Tortoise: Something is very wrong. This record is a disgrace to the world of music.
Achilles: What do you mean?
Tortoise: It was exactly what I was telling you about. Here Bach had modulated from C into G, settting up a secondary goal of hearing G. This means that you experience two tensions at once–waiting for resolution into G, but also keeping in mind that ultimate desire–to resolve triumphantly into C Major.
Achilles: Why should you have to keep anything in mind when listening to a piece of music? Is music only an intellectual exercise?

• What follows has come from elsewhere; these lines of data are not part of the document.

(* ===== verification/RolloutReplayProps.v ===== *)
(** * A resumed session continues the surviving turns

    Reading a log from its end and stopping early restores what replaying it
    from its start would, where a rollback drops the newest turns of the user
    with everything after them. *)

From S2P Require Import Prelude RustStr ResponseItem WorldState RolloutReplay.

Section replay.
Context {Json Number ToolCall Uuid TurnContextRest : Type}.
Context (is_contextual_user_message_content is_inter_agent_instruction_content : list ContentItem -> bool).
Context (parse_uuid : str -> option Uuid) (get_version_num : Uuid -> N).
Abbreviation RItem := (@RolloutItem Json Number ToolCall TurnContextRest).
Abbreviation Segment := (@ActiveReplaySegment Json Number ToolCall Uuid TurnContextRest).
Abbreviation RScan := (@Scan Json Number ToolCall Uuid TurnContextRest).
Abbreviation gather := (gather is_contextual_user_message_content is_inter_agent_instruction_content parse_uuid get_version_num).
Abbreviation scan_item := (scan_item is_contextual_user_message_content is_inter_agent_instruction_content parse_uuid get_version_num).
Abbreviation scan_loop := (scan_loop is_contextual_user_message_content is_inter_agent_instruction_content parse_uuid get_version_num).
Abbreviation compacted_window := (compacted_window parse_uuid get_version_num).
Implicit Types (s : RScan) (item : RItem) (items body later older : list RItem) (seg : Segment).

(** ** The scan without its early end *)

Fixpoint scan_all older later s : RScan :=
  match older with
  | [] => s
  | item :: older => scan_all older (item :: later) (scan_item item later s)
  end.

Lemma scan_all_app a b later s : scan_all (a ++ b) later s = scan_all b (rev a ++ later) (scan_all a later s).
Proof.
  revert later s. induction a as [|item a IH]; intros later s; [done|]. simpl. rewrite IH.
  by rewrite <- app_assoc.
Qed.

(** What was found stays; the records of the world are added to. *)
Definition extends s s' : Prop :=
  (is_some (base_compaction s) = true -> base_compaction s' = base_compaction s)
  /\ (is_some (previous_turn_settings s) = true -> previous_turn_settings s' = previous_turn_settings s)
  /\ (is_never_set (reference_context_item s) = false -> reference_context_item s' = reference_context_item s)
  /\ (is_some (window s) = true -> window s' = window s)
  /\ exists more, world_state_replay s' = world_state_replay s ++ more.

Lemma extends_refl s : extends s s.
Proof. split_and!; try done. exists []. by rewrite app_nil_r. Qed.

Lemma extends_trans s1 s2 s3 : extends s1 s2 -> extends s2 s3 -> extends s1 s3.
Proof.
  intros (Hb & Hp & Hr & Hw & m & Hm) (Hb' & Hp' & Hr' & Hw' & m' & Hm'). split_and!.
  - intros H. rewrite Hb'; [by apply Hb|by rewrite Hb].
  - intros H. rewrite Hp'; [by apply Hp|by rewrite Hp].
  - intros H. rewrite Hr'; [by apply Hr|by rewrite Hr].
  - intros H. rewrite Hw'; [by apply Hw|by rewrite Hw].
  - exists (m ++ m'). by rewrite Hm', Hm, app_assoc.
Qed.

Lemma finalize_extends seg s : extends s (finalize_active_segment seg s).
Proof.
  unfold finalize_active_segment. destruct (0 <? pending_rollback_turns s)%N.
  - split_and!; try done. exists []. by rewrite app_nil_r.
  - split_and!; simpl.
    + by destruct (base_compaction s).
    + by destruct (previous_turn_settings s).
    + by intros ->.
    + by destruct (window s).
    + by eexists.
Qed.

Lemma same_extends s s' :
  base_compaction s' = base_compaction s -> previous_turn_settings s' = previous_turn_settings s ->
  reference_context_item s' = reference_context_item s -> window s' = window s ->
  world_state_replay s' = world_state_replay s -> extends s s'.
Proof. unfold extends. intros -> -> -> -> ->. split_and!; try done. exists []. by rewrite app_nil_r. Qed.

Lemma scan_item_extends item later s : extends s (scan_item item later s).
Proof.
  destruct item as [| | | | | |[n|id|id|id| |]|]; try (by apply same_extends). simpl.
  destruct (active_segment s) as [seg|]; [|apply extends_refl].
  destruct (turn_ids_are_compatible _ _); [apply finalize_extends|apply extends_refl].
Qed.

Lemma scan_all_extends older : forall later s, extends s (scan_all older later s).
Proof.
  induction older as [|item older IH]; intros later s; [apply extends_refl|].
  by eapply extends_trans; [apply scan_item_extends|apply IH].
Qed.

(** Only the start of a turn finds something, and it ends the segment. *)
Lemma scan_item_done item later s :
  scan_done s = false -> scan_done (scan_item item later s) = true -> active_segment (scan_item item later s) = None.
Proof.
  intros Hs Hd. destruct item as [| | | | | |[n|id|id|id| |]|];
    try (unfold scan_done in *; simpl in *; congruence). simpl in *.
  destruct (active_segment s) as [seg|]; [|congruence].
  destruct (turn_ids_are_compatible _ _); [|congruence]. unfold finalize_active_segment. by destruct (_ <? _)%N.
Qed.

(** The scan stops with everything the whole scan finds. *)
Lemma scan_loop_all older : forall later s,
  scan_done s = false ->
  let stopped := scan_loop older later s in
  stopped = scan_all older later s
  \/ scan_done stopped = true /\ active_segment stopped = None /\ extends stopped (scan_all older later s).
Proof.
  induction older as [|item older IH]; intros later s Hs; [by left|]. simpl.
  destruct (scan_done (scan_item item later s)) eqn:Ed; [|by apply IH].
  right. split_and!; [done|by apply scan_item_done|apply scan_all_extends].
Qed.

(** ** Logs made of turns and rollbacks *)

Inductive Block : Type :=
| TurnBlock (id : str) (body : list RItem)
| RollbackBlock (num_turns : N)
| InertBlock (item : RItem).

Definition block_items (b : Block) : list RItem :=
  match b with
  | TurnBlock id body => Event (TurnStarted id) :: body
  | RollbackBlock n => [Event (ThreadRolledBack n)]
  | InertBlock item => [item]
  end.

Definition log_items (blocks : list Block) : list RItem := concat (map block_items blocks).

(** An item of turn [id], not a boundary. *)
Definition of_turn (id : str) item : bool :=
  match item with
  | Event (ThreadRolledBack _) | Event (TurnStarted _) => false
  | Event (TurnComplete id') | Event (TurnAborted (Some id')) => bool_decide (id' = id)
  | TurnContext c => match context_turn_id c with Some id' => bool_decide (id' = id) | None => true end
  | _ => true
  end.

(** An item of no turn that is not looked at. *)
Definition inert item : bool :=
  match item with SessionMeta _ | OtherRecord | Event OtherEvent => true | _ => false end.
(** [CompactionSummary] as a message. *)
Definition summary_item (summary_text : str) : Item :=
  Message None ($"user") [MInputText (if is_empty summary_text then $"(no summary available)" else summary_text)] None
    (Some (with_kinds [$"compaction.summary"] None)).

Definition build_compacted_history_with_limit (history : list Envelope) (user_messages : list CompactedUserMessage)
    (summary_text : str) (max_tokens : N) : option (list Envelope) :=
  selected ← (if (0 <? max_tokens)%N then List.rev (A:=_) <$> select_messages (rev user_messages) max_tokens else Some []);
  Some (history ++ map message_envelope selected ++ [envelope_new (summary_item summary_text)]).

Definition build_compacted_history (initial_context : list Envelope) (user_messages : list CompactedUserMessage)
    (summary_text : str) : option (list Envelope) :=
  build_compacted_history_with_limit initial_context user_messages summary_text COMPACT_USER_MESSAGE_MAX_TOKENS.

(** ** The history *)

Context (identity : CompactedMessageIdentity).

(** One item of the log after the checkpoint. *)
Definition rebuild_step (history : list Envelope) (i : @RolloutItem Json Number ToolCall TurnContextRest)
  : option (list Envelope) :=
  match i with
  | ItemRecord e => record_item history e
  | InterAgentCommunication i => record_item history (envelope_new i)
  | Compacted c =>
      if is_some (replacement_history c) then Some history
      else build_compacted_history [] (collect_annotated_user_messages history identity) (compacted_message c)
  | Event (ThreadRolledBack num_turns) => Some (drop_last_n_user_turns num_turns history).1
  | _ => Some history
  end.

Fixpoint rebuild (history : list Envelope) (l : Log) : option (list Envelope) :=
  match l with
  | [] => Some history
  | i :: l => history ← rebuild_step history i; rebuild history l
  end.

(** The rest of [reconstruct_history_from_rollout]. *)
Definition rebuild_history {Uuid} (r : @RolloutReconstruction Json Number ToolCall Uuid TurnContextRest)
  : option (list Envelope) :=
  rebuild (default [] (history_base r ≫= replacement_history)) (history_suffix r).

(** ** Cutting a log for a fork (thread_rollout_truncation.rs) *)

Definition is_message (i : Item) : bool := match i with Message _ _ _ _ _ => true | _ => false end.

Definition position_step (user_positions : list nat) (index : nat) (i : @RolloutItem Json Number ToolCall TurnContextRest)
  : list nat :=
  match i with
  | ItemRecord e => if is_message (item e) && is_some (user_message (item e)) then user_positions ++ [index] else user_positions
  | Event (ThreadRolledBack num_turns) => take (length user_positions - N.to_nat num_turns) user_positions
  | _ => user_positions
  end.

Fixpoint rollout_positions_from (index : nat) (user_positions : list nat) (items : Log) : list nat :=
  match items with
  | [] => user_positions
  | i :: items => rollout_positions_from (S index) (position_step user_positions index i) items
  end.

Definition user_message_positions_in_rollout (items : Log) : list nat := rollout_positions_from 0 [] items.

Definition truncate_rollout_before_nth_user_message_from_start (items : Log) (n_from_start : N) : Log :=
  if (n_from_start =? USIZE_MAX)%N then items
  else
    let user_positions := user_message_positions_in_rollout items in
    if (N.of_nat (length user_positions) <=? n_from_start)%N then items
    else take (nth (N.to_nat n_from_start) user_positions 0) items.

(** ** Rolling back drops turns of the user *)

Definition boundaries (items : list Envelope) : list Envelope := List.filter (fun e => is_boundary (item e)) items.

Lemma boundaries_app a b : boundaries (a ++ b) = boundaries a ++ boundaries b.
Proof. apply List.filter_app. Qed.

Lemma positions_length items : forall index, length (positions_from index items) = length (boundaries items).
Proof.
  induction items as [|e items IH]; intros index; [done|]. simpl. destruct (is_boundary (item e)); simpl; by rewrite IH.
Qed.

(** Before a position are the boundaries counted before it. *)
Lemma boundaries_before items : forall index k,
  k < length (positions_from index items) ->
  let p := nth k (positions_from index items) 0 in
  index <= p /\ boundaries (take (p - index) items) = take k (boundaries items)
  /\ exists e, nth_error items (p - index) = Some e /\ is_boundary (item e) = true.
Proof.
  induction items as [|e items IH]; intros index k Hk; [simpl in Hk; lia|]. cbn [positions_from] in *.
  destruct (is_boundary (item e)) eqn:E.
  - destruct k as [|k].
    + cbn [nth]. rewrite Nat.sub_diag. split; [lia|]. split; [done|]. by exists e.
    + cbn [nth length] in *. destruct (IH (S index) k) as (Hle & Hb & e' & He & Hbe); [lia|]. split; [lia|].
      replace (nth k (positions_from (S index) items) 0 - index)
        with (S (nth k (positions_from (S index) items) 0 - S index)) by lia.
      split; [|by exists e']. unfold boundaries in *. simpl. rewrite E. simpl. by rewrite Hb.
  - destruct (IH (S index) k Hk) as (Hle & Hb & e' & He & Hbe). split; [lia|].
    replace (nth k (positions_from (S index) items) 0 - index)
      with (S (nth k (positions_from (S index) items) 0 - S index)) by lia.
    split; [|by exists e']. unfold boundaries in *. simpl. by rewrite E.
Qed.

(** Context that belongs to the turn after it. *)
Definition pre_turn_context (i : Item) : bool :=
  match i with
  | Message _ role content _ _ =>
      bool_decide (role = $"developer") && is_contextual_dev_message_content content
      || bool_decide (role = $"user") && is_contextual_user_message_content content
  | _ => false
  end.

Lemma pre_turn_context_no_boundary i : pre_turn_context i = true -> is_boundary i = false.
Proof.
  destruct i as [|id role content phase meta| | | | | | | | | | | | | | | |]; try done. simpl.
  intros [[->%bool_decide_eq_true _]%andb_true_iff|[->%bool_decide_eq_true ->]%andb_true_iff]%orb_true_iff; done.
Qed.

(** The cut moves over context only. *)
Lemma trim_cut snapshot first cut : forall cleared,
  first <= cut ->
  let cut' := (trim_pre_turn_context_updates snapshot first cut cleared).1 in
  first <= cut' <= cut
  /\ forall k e, cut' <= k < cut -> nth_error snapshot k = Some e -> pre_turn_context (item e) = true.
Proof.
  induction cut as [|before IH]; intros cleared Hle; [by split; [simpl; lia|intros; lia]|].
  cbn [trim_pre_turn_context_updates].
  assert (Hstay : first <= S before <= S before
    /\ forall k e, S before <= k < S before -> nth_error snapshot k = Some e -> pre_turn_context (item e) = true)
    by (split; [lia|intros; lia]).
  destruct (Nat.ltb_spec first (S before)) as [Hlt|]; [|done].
  destruct (nth_error snapshot before) as [[i meta]|] eqn:E; [|done]. simpl.
  destruct i as [|id role content phase pass| | | | | | | | | | | | | | | |]; try done.
  assert (Hmove : forall cleared, pre_turn_context (Message id role content phase pass) = true ->
    first <= (trim_pre_turn_context_updates snapshot first before cleared).1 <= S before
    /\ forall k e, (trim_pre_turn_context_updates snapshot first before cleared).1 <= k < S before ->
         nth_error snapshot k = Some e -> pre_turn_context (item e) = true).
  { intros c Hp. destruct (IH c) as [Hb Hk]; [lia|]. split; [lia|]. intros k e Hr He.
    destruct (Nat.eq_dec k before) as [->|]; [by rewrite E in He; injection He as <-|]. apply (Hk k); [lia|done]. }
  destruct (bool_decide (role = $"developer") && _) eqn:Ed; [by apply Hmove; simpl; rewrite Ed|].
  destruct (bool_decide (role = $"user") && _) eqn:Eu; [|done]. apply Hmove. simpl. by rewrite Ed, Eu.
Qed.

Lemma boundaries_skip items lo hi :
  lo <= hi -> (forall k e, lo <= k < hi -> nth_error items k = Some e -> is_boundary (item e) = false) ->
  boundaries (take hi items) = boundaries (take lo items).
Proof.
  revert lo hi. induction items as [|e items IH]; intros lo hi Hle Hno; [by destruct lo, hi|].
  destruct hi as [|hi]; [by assert (lo = 0) as -> by lia|].
  assert (IH' : forall lo, lo <= hi -> (forall k, k < lo -> True) ->
    (forall k e, lo <= k < hi -> nth_error items k = Some e -> is_boundary (item e) = false) ->
    boundaries (take hi items) = boundaries (take lo items)) by (intros lo' ? _ ?; by apply IH).
  destruct lo as [|lo].
  - pose proof (Hno 0 e ltac:(lia) eq_refl) as He. unfold boundaries in *. simpl. rewrite He.
    apply (IH' 0); [lia|done|]. intros k e' Hk. apply (Hno (S k)). lia.
  - unfold boundaries in *. simpl. rewrite (IH' lo); [done|lia|done|]. intros k e' Hk. apply (Hno (S k)). lia.
Qed.
(* ===== verification/AgentRegistry.v ===== *)
(** * The registry of agents (core/src/agent/registry.rs)

    The agents of a session share one registry: a table of agents by path, one of
    paths by thread, the nicknames in use, and an atomic count of the slots taken.
    Thread ids are an argument with their [Display]; so are the environments kept
    for an evicted agent, and the random draws.  The two halves of an operation
    that leaves the lock between the tables and the count are definitions of
    their own; the second part interleaves them. *)

From S2P Require Import Prelude RustStr AgentPath.

Section registry.
Context {ThreadId Env : Type} `{Countable ThreadId} (show_thread : ThreadId -> str).

(** ** State *)

Record AgentMetadata : Type := mkMeta {
  agent_id : option ThreadId;
  agent_path : option AgentPath;
  agent_nickname : option str;
  agent_role : option str;
}.

#[global] Instance AgentMetadata_eq_dec : EqDecision AgentMetadata.
Proof. solve_decision. Defined.

Record RegisteredAgent : Type := mkRegistered {
  registered_path : str;
  environments : option (list Env);
}.

Definition new_registered (path : str) : RegisteredAgent := mkRegistered path None.

Record AgentRegistry : Type := mkRegistry {
  agent_tree : gmap str AgentMetadata;
  thread_paths : gmap ThreadId RegisteredAgent;
  used_agent_nicknames : gset str;
  nickname_reset_count : N;
  total_count : N;
}.

Definition empty_registry : AgentRegistry := mkRegistry ∅ ∅ ∅ 0 0.

Definition with_tables (tree : gmap str AgentMetadata) (threads : gmap ThreadId RegisteredAgent)
    (r : AgentRegistry) : AgentRegistry :=
  mkRegistry tree threads (used_agent_nicknames r) (nickname_reset_count r) (total_count r).

Definition with_nicknames (used : gset str) (resets : N) (r : AgentRegistry) : AgentRegistry :=
  mkRegistry (agent_tree r) (thread_paths r) used resets (total_count r).

Definition with_count (n : N) (r : AgentRegistry) : AgentRegistry :=
  mkRegistry (agent_tree r) (thread_paths r) (used_agent_nicknames r) (nickname_reset_count r) n.

(** Atomic arithmetic wraps. *)
Definition fetch_add (r : AgentRegistry) : AgentRegistry :=
  with_count ((total_count r + 1) mod 2 ^ 64)%N r.
Definition fetch_sub (r : AgentRegistry) : AgentRegistry :=
  with_count ((total_count r + (2 ^ 64 - 1)) mod 2 ^ 64)%N r.

Definition path_is_root (m : AgentMetadata) : bool :=
  match agent_path m with Some p => is_root p | None => false end.

Definition meta_key (thread_id : ThreadId) (m : AgentMetadata) : str :=
  match agent_path m with
  | Some p => as_str p
  | None => $"thread:" ++ show_thread thread_id
  end.
(** A variable of what is sent. *)
Lemma sent_lookup (macos : bool) (trust_bundle : str -> bool) (shell_snapshot managed : bool) (policy : ExecEnvPolicy) (local request : gmap str str) (k : str) :
  is_non_inheritable_env_var k = false ->
  (sent macos trust_bundle shell_snapshot managed (Some (policy, local)) request).2 !! k
  = match request !! k with
    | Some v =>
        if managed && is_managed_proxy_env_var false macos trust_bundle k v then Some v
        else if shell_snapshot && negb (sets_path (exec_set policy)) && bool_decide (k = PATH) then None
        else if one_of k [CODEX_PERMISSION_PROFILE_ENV_VAR; CODEX_VERSION_ENV_VAR;
                          CODEX_APPLY_PATCH_PRESERVE_LINE_ENDINGS_ENV_VAR]
                || negb (bool_decide (local !! k = Some v)) then Some v else None
    | None => None
    end.
Proof.
  intros Hn. unfold exec_server_env_for_request. cbn [snd].
  set (m := if shell_snapshot && _ then _ else _).
  assert (Hm : m !! k = if shell_snapshot && negb (sets_path (exec_set policy)) && bool_decide (k = PATH) then None
    else env_overlay_for_exec_server request local !! k).
  { unfold m. destruct (shell_snapshot && _); cbn [andb]; [|done]. case_bool_decide as E.
    - by rewrite E, lookup_delete_eq.
    - by rewrite lookup_delete_ne. }
  unfold env_overlay_for_exec_server in Hm. rewrite lookup_retain, Hn in Hm. cbn [negb andb] in Hm.
  destruct managed; cbn [andb].
  - rewrite lookup_union, Hm, lookup_retain. destruct (request !! k) as [v|]; [|by case_if].
    destruct (is_managed_proxy_env_var _ _ _ k v); [by repeat case_match|]. by rewrite (left_id None _).
  - rewrite Hm. destruct (request !! k); [done|by case_if].
Qed.

Lemma path_not_managed macos trust_bundle v : is_managed_proxy_env_var false macos trust_bundle PATH v = false.
Proof. by destruct macos. Qed.

End theorems.

(** ** A concrete pattern language *)

Definition wild_matches (p name : str) : bool := wild (to_ascii_lowercase p) (to_ascii_lowercase name).

#[export] Instance wild_patterns : WildPatterns (fun w : str => w) wild_matches (fun p => p).
Proof.
  split; [done| |].
  - intros w name Hw _. apply wild_plain. by apply lower_plain.
  - intros w name Hw _. unfold wild_matches, to_ascii_lowercase. rewrite !map_app.
    apply wild_stars. by apply lower_plain.
Qed.

Definition demo_vars : list (str * str) :=
  [($"HOME", $"/home/ada"); ($"Api_Key", $"k"); ($"openai_identity_token_file", $"/t");
   ($"CODEX_VERSION", $"0"); ($"PAGER", $"less")].

Definition demo_policy : @ShellEnvironmentPolicy str :=
  mkShellEnvironmentPolicy InheritAll false [$"P?G*"] [($"MY_TOKEN", $"t"); ($"NODE_REPL_AUTH_TOKEN", $"x")]
    [] false.

Definition demo_session : session := mkSession ($"s") ($"t") true (Some ($"dev")).
(** The text before its dots are trimmed: what both readings of an entry start from. *)
Lemma plain_text r : plain_glob (trim_end_matches DOT (trim r)) = true ->
  trim_end_matches DOT (trim r) <> [] ->
  normalize_host r = to_ascii_lowercase (trim_end_matches DOT (trim r)).
Proof.
  intros Hp Hne. destruct (trim_end_matches_prefix DOT (trim r)) as [k E].
  set (d := trim_end_matches DOT (trim r)) in *.
  assert (Hin : forall c, plain_char c = false -> ~ In c (trim r)).
  { intros c Hc Hi. rewrite E in Hi. apply in_app_iff in Hi as [Hi|Hi%repeat_spec].
    - by apply (plain_glob_In d c).
    - by rewrite Hi in Hc. }
  assert (Hnorm : normalize_dns_host_or_ip_literal (trim r) = to_ascii_lowercase d).
  { unfold normalize_dns_host_or_ip_literal. rewrite trim_dots_lower. fold d.
    unfold normalize_ip_literal. case_if; [done|].
    rewrite (proj2 (find_map_None _ _)); [done|]. intros delimiter Hdel.
    unfold split_once_str. destruct (find_str delimiter _) as [i|] eqn:F; [cbn|done].
    exfalso. apply find_str_cut in F. assert (Hpc : In PERCENT (to_ascii_lowercase d)).
    { rewrite F. apply in_app_iff. right. apply in_app_iff. left. destruct Hdel as [<-|[<-|[]]]; by left. }
    revert Hpc. apply plain_glob_In; [by rewrite plain_glob_lower|done]. }
  unfold normalize_host, bracketed. destruct (starts_with (trim r) [LBRACKET]) eqn:Es.
  { apply starts_with_true in Es as [t Et]. destruct (Hin LBRACKET ltac:(done)). rewrite Et. by left. }
  replace (count_char COLON (trim r)) with 0; [done|]. symmetry. unfold count_char.
  destruct (filter _ (trim r)) as [|c l] eqn:F; [done|]. destruct (Hin COLON ltac:(done)).
  assert (Hc : c ∈ filter (fun d => d = COLON) (trim r)) by (rewrite F; by left).
  apply list_elem_of_filter in Hc as [-> Hc]. by apply list_elem_of_In.
Qed.
(* ===== verification/MitmHook.v ===== *)
(** * Hooks on intercepted requests (network-proxy/src/mitm_hook.rs)

    Validation of the configured hooks, their compilation with the secrets they
    inject, and the choice of the hook for a request.  Header names and values
    are those of the http crate, which is a class like globset; the environment
    and the files with secrets are arguments.  A hook authorizes a
    request by its path before the server that receives it decodes and
    normalises the path: the check that rejects paths with more than one reading
    (authorization_path.rs) comes first. *)

From S2P Require Import Prelude RustStr PatchTypes Utf8 PathUri PathUriSpec FileUrls AbsolutePath Wildcard IpAddr NetworkHost NetworkConfig.

(** ** Paths with one reading (network-proxy/src/authorization_path.rs)

    Characterised by percent-decoding, for which the model of FileUrls.v
    serves. *)

Definition decode_hex_digit (byte : N) : option N :=
  (if (48 <=? byte) && (byte <=? 57) then Some (byte - 48)
   else if (97 <=? byte) && (byte <=? 102) then Some (byte - 97 + 10)
   else if (65 <=? byte) && (byte <=? 70) then Some (byte - 65 + 10)
   else None)%N.

(** The loop over the bytes of a segment, with its counters. *)
Fixpoint safe_segment_loop (bytes : list N) (decoded_dots : nat) (has_non_dot : bool) : bool :=
  match bytes with
  | [] => has_non_dot || negb ((decoded_dots =? 1) || (decoded_dots =? 2))
  | byte :: rest =>
      if (byte =? 46)%N then safe_segment_loop rest (S decoded_dots) has_non_dot
      else if (byte =? 92)%N then false
      else if (byte =? 37)%N then
        match rest with
        | h :: l :: rest =>
            match decode_hex_digit h, decode_hex_digit l with
            | Some high, Some low =>
                let decoded := N.lor (N.shiftl high 4) low in
                if ((decoded =? 37) || (decoded =? 47) || (decoded =? 92))%N then false
                else if (decoded =? 46)%N then safe_segment_loop rest (S decoded_dots) has_non_dot
                else safe_segment_loop rest decoded_dots true
            | _, _ => false
            end
        | _ => false
        end
      else safe_segment_loop rest decoded_dots true
  end.

Definition is_safe_segment_for_authorization (segment : str) : bool :=
  safe_segment_loop (encode segment) 0 false.

Definition is_safe_for_authorization (path : str) : bool :=
  forallb is_safe_segment_for_authorization (split_char FORWARD_SLASH path).

(** ** What a server reads *)

Definition decoded (segment : str) : list N := FileUrls.percent_decode (encode segment).

Definition dot_segment (s : list N) : bool := bool_decide (s = [46%N]) || bool_decide (s = [46%N; 46%N]).

(** Bytes that would give a decoded segment another reading. *)
Definition ambiguous (byte : N) : bool := ((byte =? 37) || (byte =? 47) || (byte =? 92))%N.

Definition one_reading (s : list N) : bool := forallb (fun b => negb (ambiguous b)) s && negb (dot_segment s).

Lemma hex_digit_same h : decode_hex_digit h = hex_value h.
Proof.
  unfold decode_hex_digit, hex_value. repeat match goal with
    | |- context [(?a <=? ?b)%N] => destruct (N.leb_spec a b)
    end; simpl; try done; try (f_equal; lia); lia.
Qed.

Lemma nibbles high low : (high < 16)%N -> (low < 16)%N -> N.lor (N.shiftl high 4) low = (16 * high + low)%N.
Proof.
  intros Hh Hl.
  assert (H : forallb (fun h => forallb (fun l => N.lor (N.shiftl h 4) l =? 16 * h + l)%N
                (map N.of_nat (seq 0 16))) (map N.of_nat (seq 0 16)) = true) by by vm_compute.
  assert (Hin : forall n, (n < 16)%N -> In n (map N.of_nat (seq 0 16))).
  { intros n Hn. apply in_map_iff. exists (N.to_nat n). split; [apply N2Nat.id|]. apply in_seq. lia. }
  rewrite forallb_forall in H. specialize (H high (Hin _ Hh)). rewrite forallb_forall in H.
  by apply N.eqb_eq, H, Hin.
Qed.
(* ===== verification/ProxyServer.v ===== *)
(** * What the proxy does with a connection

    The handlers of http_proxy.rs, socks5.rs, mitm.rs and brokered_tunnel.rs
    (network-proxy/src/): what they answer, what they send on, and what they
    record.  A handler takes the lock of the state several times, and the state
    may change in between: [view k] is the state at its [k]-th look, [None] when
    the settings cannot be reloaded.  Sockets, the parsers of rama, the credential
    broker and the protocol a tunnel turns out to speak are arguments. *)

From S2P Require Import Prelude RustStr PatchTypes AbsolutePath IpAddr NetworkDecision NetworkHost NetworkConfig MitmHook NetworkConstraints NetworkProxy.

(** ** Answers (responses.rs) *)

Inductive Body : Type :=
| TextBody (text : str)
| BlockedJson (host reason : str)
    (details : option (NetworkPolicyDecision * NetworkDecisionSource * NetworkProtocol * N)).

Record Response : Type := mkResponse { status : N; proxy_error : option str; response_body : Body }.

Definition text_response (code : N) (text : str) : Response := mkResponse code None (TextBody text).

Definition internal_error : Response := text_response 500 ($"error").

Definition blocked_header_value (reason : str) : str :=
  if one_of reason [REASON_NOT_ALLOWED; REASON_NOT_ALLOWED_LOCAL] then $"blocked-by-allowlist"
  else if bool_decide (reason = REASON_DENIED) then $"blocked-by-denylist"
  else if bool_decide (reason = REASON_METHOD_NOT_ALLOWED) then $"blocked-by-method-policy"
  else if bool_decide (reason = REASON_MITM_HOOK_DENIED) then $"blocked-by-mitm-hook"
  else if bool_decide (reason = REASON_MITM_REQUIRED) then $"blocked-by-mitm-required"
  else $"blocked-by-policy".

Tortoise: No, of course not. Some music is highly intellectual, but most music is not. And most of the time your ear or your brain does the “calculation” for you, and lets your emotions know what they want to hear. You don’t have to thinkg about it conciously. But in this piece, Bach was playing tricks, hoping to lead you astray. And in your case, Achilles, he succeeded.
Achilles: Are you telling me that I responded to a resolution in a subsidiary key?
Tortoise: That’s right.
Achilles: But still sounded like an ending to me.
Tortoise: Bach intentionally made it sound that way. You just fell into his trap. It was deliberately contrived to sound like an ending, but if you follow the harmonic progression carefully, you will see that it is in the wrong key. Apparently not just you but also this miserable record company fell for the same trick– and they truncated the piece early!
Achilles: What a dirty trick Bach played on me.
– De los freaky diálogos de Aquiles y la tortuga de Gödel, Escher and Back: An Eternal Golden Braid.
Lee a Gadamer y su concepto de «Play» igual te interesa…
Y deja ya el Baileys de menta (¿¡Sentidos Opuestos!?).